Conditions for deducting costs for medical devices
If your health insurer does not offer full reimbursement for medical devices, you can deduct this from your taxes for 2012 and previous years. These are so-called specific healthcare costs : costs that you have to incur as a result of an illness or disability and that are not fully covered by health insurance. This may be the case, for example, with a walker or another walking aid such as a walker or armpit crutch. To qualify for this deduction, the device must meet one of the following two conditions:
- The aid was purchased to be used in connection with an illness or disability. For someone who has no illness or disability, the product has little or no value.
- The aid is used to replace or support the function of a body part.

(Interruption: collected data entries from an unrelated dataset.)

(* ===== verification/Local.v ===== *)
(** * objectstore: the local store

    src/objectstore/local.go: a directory tree with one file per object.  A
    write goes to a temporary file that is then linked (if the object must
    not exist) or renamed into place; the generation of an object is its
    file's modification time and size.

    A method is a program of system calls ([proc]), among them the reads of
    [ctx.Err()]; the loops on [lastLocalModTime] have fuel.  [compile] runs a client of the store on it. *)

From S2P Require Import Prelude GoStr ObjectStore Prog LocalFs.
Local Open Scope Z_scope.

Record localStore := MkLocal { dir : fpath }.

(** ** diskLock

    [l.mu] excludes the goroutines of the process; the advisory lock of the
    directory, taken when it can be, excludes other processes, of which the
    machine has none. *)
Definition lock (dir : fpath) : proc bool :=
  _ ← sys_ SLock;
  f ← sys_ (SOpen dir);
  match f with
  | Ok _ => r ← sys_ SFlock;
            match r with
            | Ok _ => mret true
            | Err _ => _ ← sys_ SClose; mret false
            end
  | Err _ => mret false
  end.

Definition unlock (flocked : bool) : proc unit :=
  if flocked then _ ← sys_ SFlock; _ ← sys_ SClose; sys_ SUnlock
  else sys_ SUnlock.

(** ** Modification times *)
Definition spin {A} : proc A := Sys SSpin (fun x => match x with end).

Fixpoint advanceLocalModTime (fuel : nat) (ns : Z) : proc unit :=
  match fuel with
  | O => spin
  | S fuel =>
    last ← sys_ SLast;
    if decide (ns <= last) then mret tt else
    ok ← sys_ (SAdvance last ns);
    if (ok : bool) then mret tt else advanceLocalModTime fuel ns
  end.

Fixpoint nextLocalModTime (fuel : nat) : proc Z :=
  match fuel with
  | O => spin
  | S fuel =>
    now ← sys_ SNow;
    last ← sys_ SLast;
    let next := if decide (now <= last) then i64 (last + 1) else now in
    ok ← sys_ (SNext last next);
    if (ok : bool) then mret next else nextLocalModTime fuel
  end.

(** ** Keys *)
Definition path (d : localStore) (key : string) : res fpath :=
  if decide (key = "") then Err (Msg "objectstore: empty key") else
  let clean := path_Clean key in
  if decide (rooted clean = true \/ clean = ".." \/ HasPrefix clean "../" = true)
  then Err (Msg "objectstore: invalid key")
  else Ok (dir d ++ (if decide (clean = ".") then [] else split_on slash clean)).

Definition objectOf (key : string) (fi : FileInfo) : Object :=
  MkObject key (localGeneration (ModTime fi) (FSize fi)) (FSize fi).

(** [if os.IsNotExist(err) { return ErrNotFound }; return err] *)
Definition notFound (e : error) : error := if IsNotExist e then ErrNotFound else e.

(** ** Reading *)
Definition Stat (d : localStore) (key : string) : proc (res Object) :=
  ctxErr ← sys_ SCtxErr;
  match ctxErr with
  | Some e => mret (Err e)
  | None =>
    match path d key with
    | Err e => mret (Err e)
    | Ok target =>
      r ← sys_ (SStat target);
      mret (match r with
            | Err e => Err (notFound e)
            | Ok fi => if IsDir fi then Err ErrNotFound else Ok (objectOf key fi)
            end)
    end
  end.

Definition open_ (d : localStore) (key : string) : proc (res (option nat * FileInfo)) :=
  match path d key with
  | Err e => mret (Err e)
  | Ok target =>
    r ← sys_ (SOpen target);
    match r with
    | Err e => mret (Err (notFound e))
    | Ok f =>
      r ← sys_ (SFstat f);
      match r with
      | Err e => _ ← sys_ SClose; mret (Err e)
      | Ok fi => if IsDir fi then _ ← sys_ SClose; mret (Err ErrNotFound) else mret (Ok (f, fi))
      end
    end
  end.

(** The reader that [Get] returns is the open file. *)
Definition Get (d : localStore) (key : string)
  : proc (res (option nat * Object)) :=
  ctxErr ← sys_ SCtxErr;
  match ctxErr with
  | Some e => mret (Err e)
  | None => r <# open_ d key; mret (Ok (r.1, objectOf key r.2))
  end.

(** The reader is [io.NewSectionReader(f, offset, length)]. *)
Definition ReadRange (d : localStore) (key : string) (offset len : Z)
  : proc (res (option nat * (Z * Z) * Object)) :=
  ctxErr ← sys_ SCtxErr;
  match ctxErr with
  | Some e => mret (Err e)
  | None =>
    if decide (offset < 0 \/ len < 0) then mret (Err (Msg "objectstore: invalid range")) else
    r <# open_ d key;
    if decide (FSize r.2 < offset)
    then _ ← sys_ SClose; mret (Err (Msg "objectstore: offset exceeds object size"))
    else mret (Ok (r.1, (offset, len), objectOf key r.2))
  end.

Definition Exists (d : localStore) (key : string) : proc (res bool) :=
  ctxErr ← sys_ SCtxErr;
  match ctxErr with
  | Some e => mret (Err e)
  | None =>
    match path d key with
    | Err e => mret (Err e)
    | Ok target =>
      r ← sys_ (SStat target);
      mret (match r with
            | Err e => if IsNotExist e then Ok false else Err e
            | Ok fi => Ok (negb (IsDir fi))
            end)
    end
  end.

(** ** Writing *)
Definition Delete (fuel : nat) (d : localStore) (key : string) : proc (res unit) :=
  ctxErr ← sys_ SCtxErr;
  match ctxErr with
  | Some e => mret (Err e)
  | None =>
    match path d key with
    | Err e => mret (Err e)
    | Ok target =>
      l ← lock (dir d);
      r ← (st ← sys_ (SStat target);
           match st with
           | Err e => mret (Err (notFound e))
           | Ok fi => _ <# sys_ (SRemove target);
                      _ ← advanceLocalModTime fuel (ModTime fi);
                      mret (Ok tt)
           end);
      _ ← unlock l;
      mret r
    end
  end.

(** [os.MkdirAll] of the path whose elements are [rp], last first; a
    directory that another goroutine makes meanwhile is as good. *)
Definition mkdir_one (p : fpath) : proc (res unit) :=
  r ← sys_ (SMkdir p);
  match r with
  | Ok _ => mret (Ok tt)
  | Err e => st ← sys_ (SStat p);
             mret (match st with
                   | Ok fi => if IsDir fi then Ok tt else Err e
                   | Err _ => Err e
                   end)
  end.

Fixpoint mkdir_all (rp : list string) : proc (res unit) :=
  let p := reverse rp in
  r ← sys_ (SStat p);
  match r with
  | Ok fi => mret (if IsDir fi then Ok tt else Err ENOTDIR)
  | Err _ =>
    _ <# (match rp with [] => mret (Ok tt) | _ :: rp => mkdir_all rp end);
    mkdir_one p
  end.
Definition MkdirAll (p : fpath) : proc (res unit) := mkdir_all (reverse p).

(** [os.CreateTemp(parent, ".tmp-*")]: the file and its name. *)
Definition temp_name (z : Z) : string := ".tmp-" +:+ FormatInt z 10.
Fixpoint CreateTemp (tries : nat) (parent : fpath) : proc (res (nat * fpath)) :=
  match tries with
  | O => mret (Err EEXIST)
  | S tries =>
    z ← sys_ SRandom;
    let tmpPath := parent ++ [temp_name z] in
    r ← sys_ (SCreate tmpPath);
    match r with
    | Ok ino => mret (Ok (ino, tmpPath))
    | Err e => if IsExist e then CreateTemp tries parent else mret (Err e)
    end
  end.

(** The part of [Put] with the temporary file in place, on the branch
    [cond.Absent]. *)
Definition put_absent (fuel : nat) (tmpPath target : fpath) : proc (res string) :=
  t ← nextLocalModTime fuel;
  _ <# sys_ (SChtimes tmpPath t);
  r ← sys_ (SLink tmpPath target);
  match r with
  | Err e => mret (Err (if IsExist e then ErrPreconditionFailed else e))
  | Ok _ => fi <# sys_ (SStat target);
            mret (Ok (localGeneration (ModTime fi) (FSize fi)))
  end.

(** The other branch, from [d.l.lock()] to [unlock()]; [replace] is its end,
    once the condition holds. *)
Definition replace (fuel : nat) (tmpPath target : fpath) : proc (res string) :=
  t ← nextLocalModTime fuel;
  _ <# sys_ (SChtimes tmpPath t);
  _ <# sys_ (SRename tmpPath target);
  newFi <# sys_ (SStat target);
  mret (Ok (localGeneration (ModTime newFi) (FSize newFi))).

Definition put_locked (fuel : nat) (tmpPath target : fpath) (cond : Condition) : proc (res string) :=
  st ← sys_ (SStat target);
  prevGen <# (match st with
              | Ok fi => _ ← advanceLocalModTime fuel (ModTime fi);
                         mret (Ok (localGeneration (ModTime fi) (FSize fi)))
              | Err e => mret (if IsNotExist e then Ok "" else Err e)
              end);
  if decide (GenerationMatch cond <> "" /\ (prevGen = "" \/ prevGen <> GenerationMatch cond))
  then mret (Err ErrPreconditionFailed)
  else replace fuel tmpPath target.

Definition copy_temp (ino : nat) (r : reader) : proc (res unit) :=
  w ← sys_ (SWrite ino (content r));
  match w, readErr r with
  | Err e, _ | Ok _, Some e => _ ← sys_ SClose; mret (Err e)
  | Ok _, None => sys_ SClose
  end.

Definition Put (fuel : nat) (d : localStore) (key : string)
    (r : reader) (cond : Condition) : proc (res string) :=
  ctxErr ← sys_ SCtxErr;
  match ctxErr with
  | Some e => mret (Err e)
  | None =>
    match path d key with
    | Err e => mret (Err e)
    | Ok target =>
      if decide (GenerationMatch cond <> "" /\ validLocalGeneration (GenerationMatch cond) = false)
      then mret (Err (Msg "objectstore: malformed generation")) else
      _ <# MkdirAll (parent target);
      tmp <# CreateTemp (Z.to_nat 10000) (parent target);
      let '(ino, tmpPath) := tmp in
      res ← (_ <# copy_temp ino r;
             ctxErr2 ← sys_ SCtxErr;
             match (ctxErr2 : option error) with
             | Some e => mret (Err e)
             | None =>
               if Absent cond then put_absent fuel tmpPath target else
               l ← lock (dir d);
               res ← put_locked fuel tmpPath target cond;
               _ ← unlock l;
               mret res
             end);
      _ ← sys_ (SRemove tmpPath);
      mret res
    end
  end.

(** ** Listing

    [filepath.WalkDir]: [walk] visits the entry at [dir d ++ rel], whose
    [DirEntry] says whether it is a directory. *)
Section Walk.
Context (d : localStore) (prefix startAfter : string).

Definition hidden (name : string) : bool := HasPrefix name ".".

(** [filepath.Rel(d.dir, p)] with slashes; "." for the root itself. *)
Definition rel_key (rel : fpath) : string := if decide (rel = []) then "." else join_with "/" rel.

Definition visit_file (rel : fpath) (name : string) : proc (res (list Object)) :=
  let k := rel_key rel in
  if decide (hidden name = true) then mret (Ok []) else
  if decide (HasPrefix k prefix = true /\ str_lt startAfter k) then
    r ← sys_ (SStat (dir d ++ rel));
    mret (match r with
          | Err e => if IsNotExist e then Ok [] else Err e
          | Ok fi => Ok [objectOf k fi]
          end)
  else mret (Ok []).

(** The entries of one directory, in order. *)
Fixpoint visit_all (visit : string -> bool -> proc (res (list Object))) (entries : list (string * bool))
  : proc (res (list Object)) :=
  match entries with
  | [] => mret (Ok [])
  | (name, isDir) :: entries =>
    here <# visit name isDir;
    rest <# visit_all visit entries;
    mret (Ok (here ++ rest))
  end.

Fixpoint walk (depth : nat) (rel : fpath) (name : string) (isDir : bool) : proc (res (list Object)) :=
  if negb isDir then visit_file rel name else
  if decide (name <> "." /\ hidden name = true) then mret (Ok []) else
  match depth with
  | O => mret (Err OutOfFuel)
  | S depth =>
    r ← sys_ (SReadDir (dir d ++ rel));
    match r with
    | Err e => mret (if IsNotExist e then Ok [] else Err e)
    | Ok entries => visit_all (fun n b => walk depth (rel ++ [n]) n b) entries
    end
  end.

Definition sort_Objects (l : list Object) : list Object :=
  merge_sort (fun a b => String.le (Key a) (Key b)) l.

Definition List_ (depth : nat) (limit : Z) : proc (res (list Object)) :=
  ctxErr ← sys_ SCtxErr;
  match ctxErr with
  | Some e => mret (Err e)
  | None =>
    root ← sys_ (SStat (dir d));
    objs <# (match root with
             | Err e => mret (if IsNotExist e then Ok [] else Err e)
             | Ok fi => walk depth [] (base (dir d)) (IsDir fi)
             end);
    mret (Ok (limited limit (sort_Objects objs)))
  end.
End Walk.

(** ** Clients

    A client of [objectstore.Store] on a local store: it reads what [Get]
    returns to its end ([io.ReadAll]) and closes it. *)
Section Compile.
Context (fuel : nat) (d : localStore).

Definition compile_op {X} (o : op X) : proc X :=
  match o in op X return proc X with
  | OStat key => Stat d key
  | OGet key =>
    r <# Get d key;
    data <# sys_ (SRead r.1);
    _ ← sys_ SClose;
    mret (Ok (data, r.2))
  | OPut key data cond => Put fuel d key (MkReader data None) cond
  | ODelete key => Delete fuel d key
  | OExists key => Exists d key
  | OList p a l => List_ d p a fuel l
  | OLoad c => sys_ (SLoad c)
  | OCas c old new => sys_ (SCas c old new)
  end.

Fixpoint compile {A} (p : prog A) : proc A :=
  match p with
  | Ret a => Done a
  | Vis o k => proc_bind (compile_op o) (fun x => compile (k x))
  end.
End Compile.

These terms may require some clarification. The first conditions – the reason for purchase – are intended to define aids that are specifically associated with a certain disease or disability, such as a walking frame in the event of loss of motor function, loss of feeling in the legs, a leg injury, etc. You can However, consider a wide range of aids such as an electrically adjustable bed, prosthetics, a disabled vehicle or a guide dog. You can also consider hairpieces or medical prescriptions, wigs, support stockings or software intended to support people with dyslexia. The aids mentioned all have value only for a person with a specific disability. Because what should you do with support stockings or a wig if you do not have an associated medical condition that requires you to use them?

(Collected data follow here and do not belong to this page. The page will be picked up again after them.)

Lemma opsim_Exists i k m : U k -> opsim i (OExists k) (Exists d k) None (final (OExists k)) m.
Proof.
  intros Hk. apply opsim_ctx; [|intros e m' _ He; cbn; intros ob c; by apply lin_fail].
  intros m0 _. rewrite path_plain by auto. fold (tgt k).
  intros m1 c x m2 HR HI Hc E. destruct (stat_cases _ _ _ _ _ _ HI Hk Hc E) as (-> & Hx). step_read.
  destruct Hx as [(e & -> & He & Hne)|[[-> Hn]|(j & y & Hf & ->)]].
  - left. split; [done|]. cbn. rewrite Hne. intros ob c'. by apply lin_fail.
  - right. split; [done|]. exists (eq (Ok false)), None. split; [|done].
    apply lins_read; [by eexists|]. intros ob sup h x [Hr _] <-. left. cbn.
    rewrite Hr by done. unfold entry_at. by rewrite Hn.
  - right. split; [done|]. exists (eq (Ok true)), None. split; [|done].
    apply lins_read; [by eexists|]. intros ob sup h x [Hr _] <-. left. cbn.
    by rewrite Hr, (object_entry _ _ _ _ Hf) by done.
Qed.

(** A [Get] takes effect when it opens the file; whether it can then be read
    is seen later. *)
Definition got (k : string) (y : inode) (r : res (list byte * Object)) : Prop :=
  r = Ok (idata y, object_of k (entry_of y)) \/ exists e, transient e /\ r = Err e.

Definition opened (k : string) (j : nat) (y : inode) (dec : option (res (list byte * Object) -> Prop))
    (m : machine) : Prop :=
  inodes m !! j = Some y /\ ipublished y = true /\ dec = Some (got k y).

Lemma opened_stable i k j y dec m m' : rely i m m' -> opened k j y dec m -> opened k j y dec m'.
Proof. intros HR (H1 & H2 & H3). split; [|done]. apply HR; [done|by right]. Qed.

Lemma opsim_open i k m : U k -> opsim i (OGet k) (open_ d k) None (fun r dec m' =>
  match r with
  | Ok (f, fi) => exists j y, f = Some j /\ fi = file_info y /\ opened k j y dec m'
  | Err e => final (OGet k) (Err e) dec m'
  end) m.
Proof.
  intros Hk. unfold open_. rewrite path_plain by auto. fold (tgt k).
  intros m1 c x m2 HR HI Hc E. destruct (open_cases _ _ _ _ _ _ HI Hk Hc E) as (-> & Hx). step_read.
  destruct Hx as [(e & -> & He & Hne)|[[-> Hn]|(j & y & Hf & ->)]].
  - left. split; [done|]. cbn. rewrite notFound_other by done. intros ob c'. by apply lin_fail.
  - right. split; [done|]. exists (eq (Err ErrNotFound)), None. split; [|done].
    apply lins_read; [by eexists|]. intros ob sup h x [Hr _] <-. left. cbn. unfold Mem.Get. cbn.
    rewrite Hr by done. unfold entry_at. by rewrite Hn.
  - right. split; [done|]. exists (got k y), None. split.
    + apply lins_read; [by eexists; left|]. intros ob sup h x [Hr _] [->|(e & He & ->)].
      * left. cbn. unfold Mem.Get. cbn. by rewrite Hr, (object_entry _ _ _ _ Hf) by done.
      * right. split; [done|]. cbn. eauto.
    + assert (opened k j y (Some (got k y)) m1) as Ho by (destruct Hf as (_ & ? & ?); done).
      cbn [proc_mbind proc_bind]. eapply silent_opsim; [by apply silent_pure, pure_calls|].
      intros r m3 (HR3 & _ & He & c3 & _ & E3). apply (opened_stable _ _ _ _ _ _ _ HR3) in Ho.
      destruct r as [fi|e]; cycle 1.
      { eapply silent_opsim; [by apply silent_pure, pure_calls|]. intros _ m4 _. right. by exists e. }
      assert (fi = file_info y) as ->.
      { destruct c3; cbn in E3; [|done]. destruct Ho as (Hy & _). rewrite Hy in E3. by simplify_eq. }
      exists j, y. done.
Qed.

Lemma opsim_Get i k m : U k -> opsim i (OGet k) (compile_op fuel d (OGet k)) None (final (OGet k)) m.
Proof.
  intros Hk. eapply (opsim_bind _ _ _ _ _ (fun r dec m' => match r with
    | Ok (f, o) => exists j y, f = Some j /\ o = object_of k (entry_of y) /\ opened k j y dec m'
    | Err e => final (OGet k) (Err e) dec m' end)).
  - apply opsim_ctx; [|intros e m' _ He; cbn; intros ob c; by apply lin_fail].
    intros m0 _. eapply opsim_bind; [by apply opsim_open|].
    intros [[f fi]|e] dec m' H; [|done]. destruct H as (j & y & -> & -> & Ho). by exists j, y.
  - intros [[f o]|e] dec m1 H; [|done]. destruct H as (j & y & -> & -> & Ho).
    eapply silent_opsim; [by apply silent_pure, pure_calls|].
    intros r m3 (HR3 & _ & He & c3 & _ & E3). apply (opened_stable _ _ _ _ _ _ _ HR3) in Ho.
    destruct Ho as (Hy & Hp & ->). destruct r as [dt|e]; [|right; by exists e].
    eapply silent_opsim; [by apply silent_pure, pure_calls|]. intros _ m4 _. left.
    destruct c3; cbn in E3; [|done]. rewrite Hy in E3. by simplify_eq.
Qed.

(** The lock is kept by the others. *)
Lemma mutex_stable i m m' : rely i m m' -> mutex m = Some i -> mutex m' = Some i.
Proof. intros HR Hm. by apply HR. Qed.

Lemma rep_delete m m' k ob : U k -> rep m ob -> entry_at m' k = None ->
  (forall k', U k' -> k' <> k -> entry_at m' k' = entry_at m k') -> rep m' (delete k ob).
Proof.
  intros Hk [Hr Hd] Hn Ho. split.
  - intros k' Hk'. destruct (decide (k' = k)) as [->|Hne].
    + by rewrite lookup_delete_eq, Hn.
    + by rewrite lookup_delete_ne, Hr, Ho by done.
  - intros k' [e [_ ?]%lookup_delete_Some]. eauto.
Qed.

Lemma rep_insert m m' k e ob : U k -> rep m ob -> entry_at m' k = Some e ->
  (forall k', U k' -> k' <> k -> entry_at m' k' = entry_at m k') -> rep m' (<[k := e]> ob).
Proof.
  intros Hk [Hr Hd] Hn Ho. split.
  - intros k' Hk'. destruct (decide (k' = k)) as [->|Hne].
    + by rewrite lookup_insert_eq, Hn.
    + by rewrite lookup_insert_ne, Hr, Ho by done.
  - intros k' [e' [[<- _]|[_ ?]]%lookup_insert_Some]; eauto.
Qed.

(** A call that fails changes nothing. *)
Lemma fail_same i c m e m' :
  (forall p, sysexec i c (SRemove p) m = Some (Err e, m') -> m' = m) /\
  (forall p q, sysexec i c (SLink p q) m = Some (Err e, m') -> m' = m) /\
  (forall p q, sysexec i c (SRename p q) m = Some (Err e, m') -> m' = m) /\
  (forall p t, sysexec i c (SChtimes p t) m = Some (Err e, m') -> m' = m).
Proof.
  split_and!; intros; destruct c as [z|w]; cbn in *; try (by simplify_eq);
    unfold link, rename, remove in *; by repeat (case_match || case_decide || simplify_eq).
Qed.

Aids that are not deductible
There are of course aids that are specifically used to compensate for a deficiency, but which also have a function and value for healthy people. Consider an electric bicycle, a solarium or a panic transmitter. For this reason, these aids are not tax deductible. In exceptional cases, this also applies to aids that support vision, such as glasses and lenses. Laser treatment of the eyes cannot be deducted from the tax either. It must always be a tangible product. If you have to use extra fuel because of rheumatism so that your joints suffer less, this is not deductible. If you need electricity to charge the battery for a mobility scooter, you can add this to the costs of the mobility scooter. You must calculate how much this is yourself, taking into account the applicable standards. Repair costs for repairs to aids such as a wheelchair or prosthesis are deductible. There are also exceptions to the second condition, for example when it concerns dentistry. Bridges and implants are seen as regular aids and are therefore not deductible as specific healthcare costs. Crowns themselves are in the form of ‘medical and paramedical assistance’.
What will change in 2013?
People who use a walker or hearing aid know that things will change for them in 2013 . These products are included in the basic package , which was agreed in the coalition agreement between PvdA and VVD. This means that the costs for the patient will increase anyway. What also changes is that from 2013 onwards you can no longer deduct costs for these resources from your taxes. If you complete your income tax return for 2012 in 2013, this is still possible. In addition to aids, this deductibility will also disappear for IVF treatments in certain circumstances.